━━━ DATASET EXCERPTS ━━━

(* ===== verification/UploadWitness.v ===== *)
(** * Uploads that happen

    A schedule is the list of whose turn it is; [follow] runs one.  Two groups
    uploaded by two goroutines, and the upload of a file, to an in-memory store
    show that the theorems on uploads are about runs that exist. *)

From Stdlib Require Import ZArith Lia Strings.Byte Strings.String.
From S2P Require Import Prelude Hash Sha256 Gearhash Merkle ByteGrouping Compression XorbEncoder XorbDecoder.
From S2P Require Import XorbOffsets Shard ShardBuild ShardCodec Prog Storage PutShard Memory MemoryPut PutFile Upload UploadProofs UploadRun.

(** ** Schedules *)

Section schedule.
Context {B3 : Blake3} {L : Lz4} {P : ChunkBufs} {S : Type} {C : ClientAdapter S}.
Context (srcs : list source) (removable : nat -> bool) (elsewhere : S -> S -> Prop).

(** Whose turn it is: a goroutine's, with the outcome of its call, or the
    caller's. *)
Fixpoint follow (sched : list (option (nat * fault))) (u : ustate) : option ustate :=
  match sched with
  | [] => Some u
  | Some (w, f) :: sched => match turn srcs removable w f u with Some u => follow sched u | None => None end
  | None :: sched => match main_turn removable u with Some u => follow sched u | None => None end
  end.

Lemma follow_rtc sched u u' : follow sched u = Some u' -> rtc (ustep srcs removable elsewhere) u u'.
Proof.
  revert u. induction sched as [|[[w f]|] sched IH]; intros u; cbn [follow].
  - by intros [= ->].
  - destruct (turn srcs removable w f u) as [u1|] eqn:E; [|done]. intros H%IH. eapply rtc_l; [by eapply us_turn|done].
  - destruct (main_turn removable u) as [u1|] eqn:E; [|done]. intros H%IH. eapply rtc_l; [by eapply us_main|done].
Qed.

Lemma follow_usteps sched u u' : follow sched u = Some u' -> usteps srcs removable elsewhere (length sched) u u'.
Proof.
  revert u. induction sched as [|[[w f]|] sched IH]; intros u; cbn [follow length].
  - intros [= ->]. apply us_stop.
  - destruct (turn srcs removable w f u) as [u1|] eqn:E; [|done]. intros H%IH. eapply us_own; [left; by exists w, f|done].
  - destruct (main_turn removable u) as [u1|] eqn:E; [|done]. intros H%IH. eapply us_own; [by right|done].
Qed.

(** An upload along a schedule. *)
Definition upload_along (enableSHA256 : bool) (concurrency : Z) (sched : list (option (nat * fault))) (s : S) :
    option (result (list FileHash) * S) :=
  match plan_upload enableSHA256 srcs s with
  | (Err e, s1) => Some (Err e, s1)
  | (Ok p, s1) =>
      match pl_groups p with
      | [] => Some (finish_upload p ∅ s1)
      | _ =>
          match follow sched (ustart (pl_groups p) (Z.max 1 concurrency) ∅ 0 s1) with
          | Some u =>
              match u_phase u with
              | Returned None => Some (finish_upload p (u_uploaded u) (u_remote u))
              | Returned (Some e) => Some (Err (Wrapf "upload xorbs: %w" e), u_remote u)
              | _ => None
              end
          | None => None
          end
      end
  end.

Lemma upload_along_runs sha concurrency sched s r s' :
  upload_along sha concurrency sched s = Some (r, s') -> UploadFiles srcs removable elsewhere sha concurrency s r s'.
Proof.
  unfold upload_along. destruct (plan_upload sha srcs s) as [[p|e] s1] eqn:Ep; [|intros [= <- <-]; by apply uf_plan].
  assert (forall u err, pl_groups p <> [] -> follow sched (ustart (pl_groups p) (Z.max 1 concurrency) ∅ 0 s1) = Some u ->
    u_phase u = Returned err -> uploadXorbs srcs removable elsewhere (pl_groups p) (Z.max 1 concurrency) s1 err (u_uploaded u) (u_remote u)) as Hx.
  { intros u err Hne Hf Hph. eapply ux_run; [done| |by apply follow_rtc in Hf|done]. intros q [? Hq]. by rewrite lookup_empty in Hq. }
  destruct (pl_groups p) as [|g gs] eqn:Eg.
  - intros [= Hf]. eapply uf_shard; [done|rewrite Eg; by apply ux_none|done].
  - destruct (follow sched _) as [u|] eqn:Ef; [|done]. destruct (u_phase u) as [| |[e|]] eqn:Eph; [done|done| |].
    + intros [= <- <-]. eapply uf_xorbs; [done|]. rewrite Eg. by eapply Hx.
    + intros [= Hf]. eapply uf_shard; [done| |done]. rewrite Eg. by eapply Hx.
Qed.
End schedule.

(** ** A remote *)

Section witness.
#[local] Instance up_b3 : Blake3 := poly_blake3.
#[local] Instance up_lz4 : Lz4 := rle_lz4.
#[local] Instance up_bufs : ChunkBufs := zero_bufs.

(** An in-memory store that knows of no chunk. *)
#[local] Instance memory_client : ClientAdapter memory := {|
  ca_HasXorb := mem_HasXorb;
  ca_UploadXorb h data := mem_PutXorb h (file_reader data);
  ca_UploadShard sh := b ← PutShard sh; mret (if b : bool then 1 else 0);
  ca_QueryDedupShards _ _ := mret ∅;
|}.

Definition has_xorb (s : memory) (h : XorbHash) : Prop := is_Some (mem_at s kXorbs (formatHash h)).

Lemma mem_HasXorb_true h s s' : mem_HasXorb h s = (Ok true, s') -> has_xorb s' h.
Proof. unfold mem_HasXorb. intros [= H <-]. by apply bool_decide_eq_true in H. Qed.

Lemma mem_put_has h data s : has_xorb (mem_put kXorbs (formatHash h) data false s).2 h.
Proof.
  unfold has_xorb. rewrite mem_put_at. destruct (mem_at s kXorbs (formatHash h)) as [o|] eqn:E.
  - rewrite bool_decide_eq_false_2 by (by intros [_ ?]). by exists o.
  - rewrite bool_decide_eq_true_2 by done. by eexists.
Qed.

Lemma mem_PutXorb_ok h data s b s' : mem_PutXorb h (file_reader data) s = (Ok b, s') -> has_xorb s' h.
Proof.
  unfold mem_PutXorb. case_bool_decide as Hh; [by intros [= _ <-]|]. destruct (validate_stream _ _) as [rest|]; [|done].
  intros H. apply (f_equal snd) in H. cbn [snd] in H. rewrite <- H. apply mem_put_has.
Qed.

Lemma mem_PutXorb_keeps h data s h' : has_xorb s h' -> has_xorb (mem_PutXorb h (file_reader data) s).2 h'.
Proof.
  intros Hh. unfold mem_PutXorb. case_bool_decide; [done|]. destruct (validate_stream _ _) as [rest|]; [|done].
  unfold has_xorb. rewrite mem_put_at. case_bool_decide; [by eexists|done].
Qed.

(** A file of eleven bytes in two groups. *)
Definition a_source : source := MkSource (str "hello world") 0 None [str "hello"; str " world"] EOF.

Definition a_group (offset : Z) (data : list byte) : xorbGroup :=
  MkXorbGroup [MkChunk 0 offset (len data)] [ComputeChunkHash data] 0.

Definition two_groups : list xorbGroup := [a_group 0 (str "hello"); a_group 5 (str " world")].

(** The goroutines alternate. *)
Definition both (n : nat) : list (option (nat * fault)) := concat (replicate n [Some (0%nat, Fine); Some (1%nat, Fine)]).
Definition two_workers : list (option (nat * fault)) := both 8 ++ [None] ++ both 6 ++ [None].

Definition empty_store : memory := NewStorage [] quiet_env.
Definition two_start : ustate := ustart two_groups 4 {[0%nat := str "kept"]} 1 empty_store.
Definition two_end : ustate :=
  match follow [a_source] (fun _ => true) two_workers two_start with Some u => u | None => two_start end.

Lemma two_follow : follow [a_source] (fun _ => true) two_workers two_start = Some two_end.
Proof.
  assert (match follow [a_source] (fun _ => true) two_workers two_start with Some _ => true | None => false end = true) as H by (vm_compute; reflexivity).
  unfold two_end. destruct (follow _ _ _ _) as [u|]; [reflexivity|discriminate H].
Qed.

Lemma two_returned : u_phase two_end = Returned None.
Proof. vm_compute. reflexivity. Qed.

Lemma uploads_complete_witness :
  (forall g ch, g ∈ two_groups -> ch ∈ xg_ChunkHashes g -> is_Some (u_uploaded two_end !! ch)) /\
  u_files two_end !! 0%nat = Some (str "kept") /\ u_files two_end !! 1%nat = None.
Proof.
  destruct (uploads_complete (C := memory_client) [a_source] (fun _ => true) eq two_groups {[0%nat := str "kept"]} 1 has_xorb mem_HasXorb_true mem_PutXorb_ok)
    with (concurrency := 4) (s := empty_store) (u := two_end) (err := @None error) as (_ & H1 & H2 & H3).
  - intros h s h' Hh. exact Hh.
  - exact mem_PutXorb_keeps.
  - intros s s' h <- Hh. exact Hh.
  - repeat constructor; vm_compute; reflexivity.
  - intros p [d Hp]. apply lookup_singleton_Some in Hp as [<- _]. lia.
  - exact rle_lz4_laws.
  - unfold two_groups. discriminate.
  - exact (follow_rtc _ _ eq _ _ _ two_follow).
  - exact two_returned.
  - split; [exact (H1 eq_refl)|]. split; [|exact (H3 1%nat (le_n _) eq_refl)]. rewrite H2 by lia. reflexivity.
Defined.

Lemma uploads_end_witness : Z.of_nat (length two_workers) <= 13 * len two_groups + 2 * concurrent 4 two_groups + 2.
Proof.
  refine (proj2 (uploads_end (C := memory_client) [a_source] (fun _ => true) eq two_groups {[0%nat := str "kept"]} 1 has_xorb mem_HasXorb_true mem_PutXorb_ok
    _ mem_PutXorb_keeps _ _ _ 4 empty_store (length two_workers) two_end _ (follow_usteps _ _ eq _ _ _ two_follow))).
  - intros h s h' Hh. exact Hh.
  - intros s s' h <- Hh. exact Hh.
  - repeat constructor; vm_compute; reflexivity.
  - intros p [d Hp]. apply lookup_singleton_Some in Hp as [<- _]. lia.
  - unfold two_groups. discriminate.
Defined.

(** The upload of the file, with its digest. *)
Definition one_worker : list (option (nat * fault)) :=
  replicate 8 (Some (0%nat, Fine)) ++ [None] ++ replicate 6 (Some (0%nat, Fine)) ++ [None].

Lemma upload_describes_witness :
  exists h s' s1 s2 sh r, UploadFiles [a_source] (fun _ => true) eq true 1 empty_store (Ok [h]) s' /\
    ca_UploadShard sh s2 = (Ok r, s') /\ Forall2 (file_placed has_xorb (fun _ _ _ => True) true s1 s2) [a_source] (s_Files sh).
Proof.
  assert (match upload_along [a_source] (fun _ => true) true 1 one_worker empty_store with Some (Ok _, _) => true | _ => false end = true) as H
    by (vm_compute; reflexivity).
  destruct (upload_along [a_source] (fun _ => true) true 1 one_worker empty_store) as [[[hs|e] s']|] eqn:E; [|discriminate H|discriminate H]. clear H.
  - apply (upload_along_runs [a_source] (fun _ => true) eq) in E.
    destruct (upload_describes (C := memory_client) (LL := rle_lz4_laws) [a_source] (fun _ => true) eq has_xorb (fun _ _ _ => True) mem_HasXorb_true mem_PutXorb_ok) with
      (sha := true) (concurrency := 1) (s := empty_store) (hashes := hs) (s' := s') as [H1 (s1 & s2 & sh & r & H2 & H3)].
    + intros h s h' Hh. exact Hh.
    + exact mem_PutXorb_keeps.
    + intros s s0 h <- Hh. exact Hh.
    + intros probes candidates m s0 h loc [= <- _] Hl. rewrite lookup_empty in Hl. discriminate Hl.
    + repeat constructor; vm_compute; congruence.
    + exact E.
    + inversion H1 as [|? h ? hs' Hh Hhs]; subst. inversion Hhs; subst. exists h, s', s1, s2, sh, r. split; [exact E|]. split; [exact H2|exact H3].
Defined.
End witness.
Lemma skip_terms k : drop (Z.to_nat (len (concat (concat (take k css))))) content = concat (concat (drop k css)).
Proof.
  unfold content. rewrite <- (take_drop k css) at 2. rewrite concat_app, concat_app, to_nat_len. by rewrite drop_app_length.
Qed.

Lemma p_next_live frames d f :
  p_next cx (MkPipe (map Ok (d :: frames)) None) f =
    (Ok d, MkPipe (map Ok frames) None, rf_tick (rf_tick (rf_tick f))).
Proof. unfold p_next, observe. rewrite !always_live. done. Qed.

Lemma advance_loop_S fuel p f :
  advance_loop cx (Datatypes.S fuel) p f =
    match p_next cx p f with
    | (Err e, p, f) => (Some e, rf_set_pipe (Some p) None (rf_chunkOff f) f)
    | (Ok data, p, f) =>
        let end_ := i64 (rf_chunkOff f + len data) in
        if end_ <=? rf_position f then advance_loop cx fuel p (rf_set_pipe (Some p) None end_ f)
        else (None, rf_set_pipe (Some p) (Some data) (rf_chunkOff f) f)
    end.
Proof. done. Qed.

(** [advance] reaches the chunk that holds the position. *)
Lemma advance_loop_live frames f :
  rf_size f = len content -> 0 <= rf_chunkOff f <= rf_position f -> rf_position f < len content ->
  drop (Z.to_nat (rf_chunkOff f)) content = concat frames ->
  exists f' d frames', advance_loop cx (Datatypes.S (length (map (@Ok (list byte)) frames))) (MkPipe (map Ok frames) None) f = (None, f') /\
    at_chunk f' d frames' /\ rf_chunkOff f' <= rf_position f < rf_chunkOff f' + len d /\
    rf_entries f' = rf_entries f /\ rf_size f' = rf_size f /\ rf_closed f' = rf_closed f /\ rf_err f' = rf_err f /\
    rf_position f' = rf_position f.
Proof.
  pose proof len_content as Hc. revert f. induction frames as [|d frames IH]; intros f Hsz Hoff Hpos Hd.
  { apply (f_equal len) in Hd. unfold len in *. rewrite length_drop in Hd. cbn in Hd. lia. }
  rewrite advance_loop_S, p_next_live.
  change (length (map Ok (d :: frames))) with (Datatypes.S (length (map (@Ok (list byte)) frames))). change (rf_chunkOff (rf_tick (rf_tick (rf_tick f)))) with (rf_chunkOff f).
  change (rf_position (rf_tick (rf_tick (rf_tick f)))) with (rf_position f).
  assert (rf_chunkOff f + len d <= len content) as Hle.
  { apply (f_equal len) in Hd. cbn in Hd. rewrite len_app in Hd. pose proof (len_nonneg (concat frames)).
    unfold len in *. rewrite length_drop in Hd. lia. }
  pose proof (len_nonneg d). rewrite i64_small by (unfold is_i64; lia). cbv zeta.
  destruct (Z.leb_spec (rf_chunkOff f + len d) (rf_position f)) as [Hskip|Hstop].
  - edestruct (IH (rf_set_pipe (Some (MkPipe (map Ok frames) None)) None (rf_chunkOff f + len d)
      (rf_tick (rf_tick (rf_tick f))))) as (f' & d' & frames' & -> & Hac & Hb & Hrest); cbn; [done|lia|done| |].
    + rewrite Z2Nat.inj_add, <- drop_drop, Hd by lia. cbn. by rewrite to_nat_len, drop_app_length.
    + exists f', d', frames'. split; [done|]. split; [done|]. split; [done|]. exact Hrest.
  - eexists _, d, frames. split; [reflexivity|]. cbn. split; [|split; [lia|done]].
    split; cbn; [done|done|lia|done|lia].
Qed.
(** The fetcher: [fetch], [fetchTerm] and [acquire].  A failing read ends it
    with the slot in hand; reads may fail early only once cancelled. *)
Inductive fetcher_step : pstate -> pstate -> Prop :=
| f_acquire s i free : ps_fetcher s = FAcquire -> ps_free s = i :: free ->
    fetcher_step s (set_fetcher (FFill i) (set_free free s))
| f_acquire_cancelled s : ps_fetcher s = FAcquire -> ps_cancelled s = true ->
    fetcher_step s (set_fetcher (FCloseOrdered None) s)
| f_fill s i fr todo : ps_fetcher s = FFill i -> ps_todo s = fr :: todo ->
    fetcher_step s (set_todo todo (set_fetcher (FSendOrdered i) (set_mem (<[i := fr]> (ps_mem s)) s)))
| f_fail s i : ps_fetcher s = FFill i -> ps_todo s = [] \/ ps_cancelled s = true ->
    fetcher_step s (set_fetcher (FCloseOrdered (Some i)) s)
| f_end s : ps_fetcher s = FAcquire -> ps_todo s = [] ->
    fetcher_step s (set_fetcher (FCloseOrdered None) s)
| f_send_ordered s i : ps_fetcher s = FSendOrdered i -> room (ps_ordered s) ->
    fetcher_step s (set_fetcher (FSendJobs i) (set_ordered (ps_ordered s ++ [i]) s))
| f_send_jobs s i : ps_fetcher s = FSendJobs i -> room (ps_jobs s) ->
    fetcher_step s (set_fetcher FAcquire (set_jobs (ps_jobs s ++ [i]) s))
| f_close_ordered s l : ps_fetcher s = FCloseOrdered l ->
    fetcher_step s (set_fetcher (FCloseJobs l) (set_orderedClosed true s))
| f_close_jobs s l : ps_fetcher s = FCloseJobs l ->
    fetcher_step s (set_fetcher (FDone l) (set_jobsClosed true s)).

(** A worker: [decode].  [ready] holds one token. *)
Inductive worker_step : pstate -> pstate -> Prop :=
| w_take s w i jobs : ps_workers s !! w = Some WIdle -> ps_jobs s = i :: jobs ->
    worker_step s (set_workers (<[w := WBusy i]> (ps_workers s)) (set_jobs jobs s))
| w_decode s w i fr : ps_workers s !! w = Some (WBusy i) -> ps_mem s !! i = Some fr -> i ∉ ps_ready s ->
    worker_step s (set_workers (<[w := WIdle]> (ps_workers s)) (set_ready (i :: ps_ready s) (set_out (<[i := dec fr]> (ps_out s)) s)))
| w_exit s w : ps_workers s !! w = Some WIdle -> ps_jobs s = [] -> ps_jobsClosed s = true ->
    worker_step s (set_workers (<[w := WExited]> (ps_workers s)) s).

(** The consumer takes the token of the frame it waits for. *)
Definition deliver (i : nat) (r : R) (s : pstate) : pstate :=
  set_delivered (ps_delivered s ++ [r]) (set_pending None (set_ready (filter (.≠ i) (ps_ready s)) s)).

(** The consumer: [next], [drain], [release] and [stop].  A frame with an error
    is neither kept nor released; [stop] follows. *)
Inductive consumer_step : pstate -> pstate -> Prop :=
| c_release s i : ps_consumer s = CRun -> ps_cur s = Some i -> room (ps_free s) ->
    consumer_step s (set_cur None (set_free (ps_free s ++ [i]) s))
| c_receive s i ordered : ps_consumer s = CRun -> ps_pending s = None -> ps_ordered s = i :: ordered ->
    consumer_step s (set_pending (Some i) (set_ordered ordered s))
| c_end s : ps_consumer s = CRun -> ps_pending s = None -> ps_ordered s = [] -> ps_orderedClosed s = true ->
    consumer_step s (set_consumer CSawEnd s)
| c_keep s i r : ps_consumer s = CRun -> ps_pending s = Some i -> i ∈ ps_ready s -> ps_out s !! i = Some r ->
    bad r = false -> ps_cur s = None ->
    consumer_step s (set_cur (Some i) (deliver i r s))
| c_skip s i r : ps_consumer s = CRun -> ps_pending s = Some i -> i ∈ ps_ready s -> ps_out s !! i = Some r ->
    bad r = false -> room (ps_free s) ->
    consumer_step s (set_free (ps_free s ++ [i]) (deliver i r s))
| c_bad s i r : ps_consumer s = CRun -> ps_pending s = Some i -> i ∈ ps_ready s -> ps_out s !! i = Some r ->
    bad r = true ->
    consumer_step s (set_consumer CFailed (deliver i r s))
| c_stop s : ps_consumer s = CFailed \/ ps_consumer s = CRun /\ ps_cancelled s = true ->
    consumer_step s (set_consumer CStopped (set_cancelled true s)).

Definition pstep s s' : Prop := fetcher_step s s' \/ worker_step s s' \/ consumer_step s s'.

(** The parent context, or [Close], cancels. *)
Inductive pcancel : pstate -> pstate -> Prop :=
| p_cancel s : pcancel s (set_cancelled true s).

Definition prun (s s' : pstate) : Prop := rtc (fun a b => pstep a b \/ pcancel a b) s s'.

(** Project the fields of an updated state. *)
Ltac proj :=
  cbn [start_with deliver set_mem set_out set_ready set_free set_jobs set_ordered set_jobsClosed set_orderedClosed set_cancelled set_fetcher set_todo set_workers set_consumer set_pending set_cur set_delivered
    ps_mem ps_out ps_ready ps_free ps_jobs ps_ordered ps_jobsClosed ps_orderedClosed ps_cancelled ps_fetcher ps_todo ps_workers ps_consumer ps_pending ps_cur ps_delivered
    option_list app] in *.

(** ** Bounded runs *)

Definition f_work (f : fetcher) : nat :=
  match f with
  | FAcquire => 5 | FFill _ => 4 | FSendOrdered _ => 19 | FSendJobs _ => 12
  | FCloseOrdered _ => 3 | FCloseJobs _ => 2 | FDone _ => 1
  end.
Definition w_work (x : worker) : nat := match x with WIdle => 1 | WBusy _ => 4 | WExited => 0 end.
Definition o_work (o : option nat) : nat := match o with Some _ => 1 | None => 0 end.
Definition c_work (c : consumer) : nat := match c with CRun => 3 | CFailed => 2 | CSawEnd => 1 | CStopped => 0 end.

(** What is left to do, at most. *)
Definition work (s : pstate) : nat :=
  20 * length (ps_todo s) + f_work (ps_fetcher s) + 5 * length (ps_ordered s) + 4 * length (ps_jobs s) +
  length (ps_ready s) + sum_list_with w_work (ps_workers s) + 4 * o_work (ps_pending s) +
  o_work (ps_cur s) + c_work (ps_consumer s).

Lemma w_work_insert ws n old new :
  ws !! n = Some old ->
  (sum_list_with w_work (<[n := new]> ws) + w_work old = sum_list_with w_work ws + w_work new)%nat.
Proof.
  revert n. induction ws as [|a ws IH]; intros [|n] H; try done.
  - injection H as ->. cbn. lia.
  - specialize (IH n H). change (<[S n := new]> (a :: ws)) with (a :: <[n := new]> ws).
    change (sum_list_with w_work (a :: ?l)) with (w_work a + sum_list_with w_work l)%nat. lia.
Qed.

Lemma pstep_work s s' : pstep s s' -> (work s' < work s)%nat.
Proof.
  intros [H|[H|H]].
  - destruct H as [s i free Ef Efr|s Ef Ec|s i fr todo Ef Et|s i Ef Et|s Ef Et|s i Ef Hr|s i Ef Hr|s l Ef|s l Ef];
      unfold work; proj; rewrite ?Ef; try rewrite Et; rewrite ?length_app; cbn [f_work length]; try lia.
  - destruct H as [s n i jobs En Ej|s n i fr En Em Er|s n En Ej Ec]; unfold work; proj; rewrite ?Ej.
    + pose proof (w_work_insert _ _ _ (WBusy i) En) as E. cbn [w_work length] in *. lia.
    + pose proof (w_work_insert _ _ _ WIdle En) as E. cbn [w_work length] in *. lia.
    + pose proof (w_work_insert _ _ _ WExited En) as E. cbn [w_work length] in *. lia.
  - destruct H as [s i Ec Eu Hr|s i ordered Ec Ep Eo|s Ec Ep Eo Ecl|s i r Ec Ep Hin Er Eb Eu|s i r Ec Ep Hin Er Eb Hr|s i r Ec Ep Hin Er Eb|s Ec];
      unfold work; proj; rewrite ?Ec, ?Ep, ?Eu, ?Eo; cbn [c_work o_work length]; try lia.
    all: try (pose proof (length_filter (.≠ i) (ps_ready s)); lia).
    destruct Ec as [->|[-> _]]; cbn [c_work]; lia.
Qed.

(** A step after any number of cancels. *)
Definition pround (a b : pstate) : Prop := exists c, rtc pcancel a c /\ pstep c b.

Lemma rounds_work n s s' : nsteps pround n s s' -> (n + work s' <= work s)%nat.
Proof.
  induction 1 as [s|n a b c (d & Hc & Hs) _ IH]; [lia|]. apply pstep_work in Hs.
  assert (work d = work a) as E; [|lia]. clear Hs IH. induction Hc as [a|a b' d Hab _ IH]; [done|]. rewrite IH. by inversion Hab.
Qed.
(** ** Who holds a slot *)

Definition cnt (l : list nat) (x : nat) : nat := count_occ Nat.eq_dec l x.
Definition one (i x : nat) : nat := cnt [i] x.
Definition cnt_opt (o : option nat) (x : nat) : nat := match o with Some i => one i x | None => 0 end.

(** The slot the fetcher holds, the slot it is passing to the workers, the frame
    it has filled and not sent, the slots the workers hold. *)
Definition f_hold (f : fetcher) : list nat :=
  match f with
  | FFill i | FSendOrdered i | FCloseOrdered (Some i) | FCloseJobs (Some i) | FDone (Some i) => [i]
  | _ => []
  end.
Definition f_sending (f : fetcher) : list nat := match f with FSendJobs i => [i] | _ => [] end.
Definition f_filled (f : fetcher) : list nat := match f with FSendOrdered i => [i] | _ => [] end.
Definition w_hold (w : worker) : list nat := match w with WBusy i => [i] | _ => [] end.
Definition w_holds (ws : list worker) : list nat := concat (map w_hold ws).
Definition closing_f (f : fetcher) : bool := match f with FCloseOrdered _ | FCloseJobs _ | FDone _ => true | _ => false end.

(** The window, each slot once. *)
Context (slots : list nat).
Hypothesis slots_once : forall x, (cnt slots x <= 1)%nat.
Hypothesis slots_count : length slots = decodeWindow.

Record pinv (script : list F) (w : nat) (s : pstate) : Prop := {
  pi_own : exists dropped, (ps_consumer s = CRun -> forall x, dropped x = 0)%nat /\
    forall x, (cnt (ps_free s) x + cnt (ps_ordered s) x + cnt_opt (ps_pending s) x + cnt_opt (ps_cur s) x +
      cnt (f_hold (ps_fetcher s)) x + dropped x = cnt slots x)%nat;
  pi_flight x : (cnt (ps_jobs s) x + cnt (w_holds (ps_workers s)) x + cnt (f_sending (ps_fetcher s)) x + cnt (ps_ready s) x =
    cnt_opt (ps_pending s) x + cnt (ps_ordered s) x)%nat;
  pi_order : exists consumed inflight, script = consumed ++ inflight ++ ps_todo s /\ ps_delivered s = map dec consumed /\
    Forall2 (fun i fr => ps_mem s !! i = Some fr) (option_list (ps_pending s) ++ ps_ordered s ++ f_filled (ps_fetcher s)) inflight;
  pi_out i fr : i ∈ ps_ready s -> ps_mem s !! i = Some fr -> ps_out s !! i = Some (dec fr);
  pi_oclosed : ps_orderedClosed s = match ps_fetcher s with FCloseJobs _ | FDone _ => true | _ => false end;
  pi_jclosed : ps_jobsClosed s = match ps_fetcher s with FDone _ => true | _ => false end;
  pi_todo : closing_f (ps_fetcher s) = true -> ps_cancelled s = true \/ ps_todo s = [];
  pi_workers : length (ps_workers s) = w;
  pi_exited : WExited ∈ ps_workers s -> ps_jobs s = [] /\ ps_jobsClosed s = true;
  pi_stopped : ps_consumer s = CStopped -> ps_cancelled s = true;
  pi_sawend : ps_consumer s = CSawEnd -> ps_ordered s = [] /\ ps_pending s = None /\ ps_orderedClosed s = true;
}.

Lemma cnt_app l l' x : cnt (l ++ l') x = (cnt l x + cnt l' x)%nat.
Proof. apply count_occ_app. Qed.

Lemma cnt_cons i l x : cnt (i :: l) x = (one i x + cnt l x)%nat.
Proof. unfold one, cnt. cbn. by destruct (Nat.eq_dec i x). Qed.

Lemma cnt_elem l x : x ∈ l <-> (0 < cnt l x)%nat.
Proof. rewrite list_elem_of_In. rewrite (count_occ_In Nat.eq_dec). unfold cnt. lia. Qed.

━━━

- [EXERCISE]
Filter the records above for lines containing the word "left", and copy those lines.

- [WRITTEN RESPONSE]
  - destruct (turn srcs removable w f u) as [u1|] eqn:E; [|done]. intros H%IH. eapply us_own; [left; by exists w, f|done].
(** What is left to do, at most. *)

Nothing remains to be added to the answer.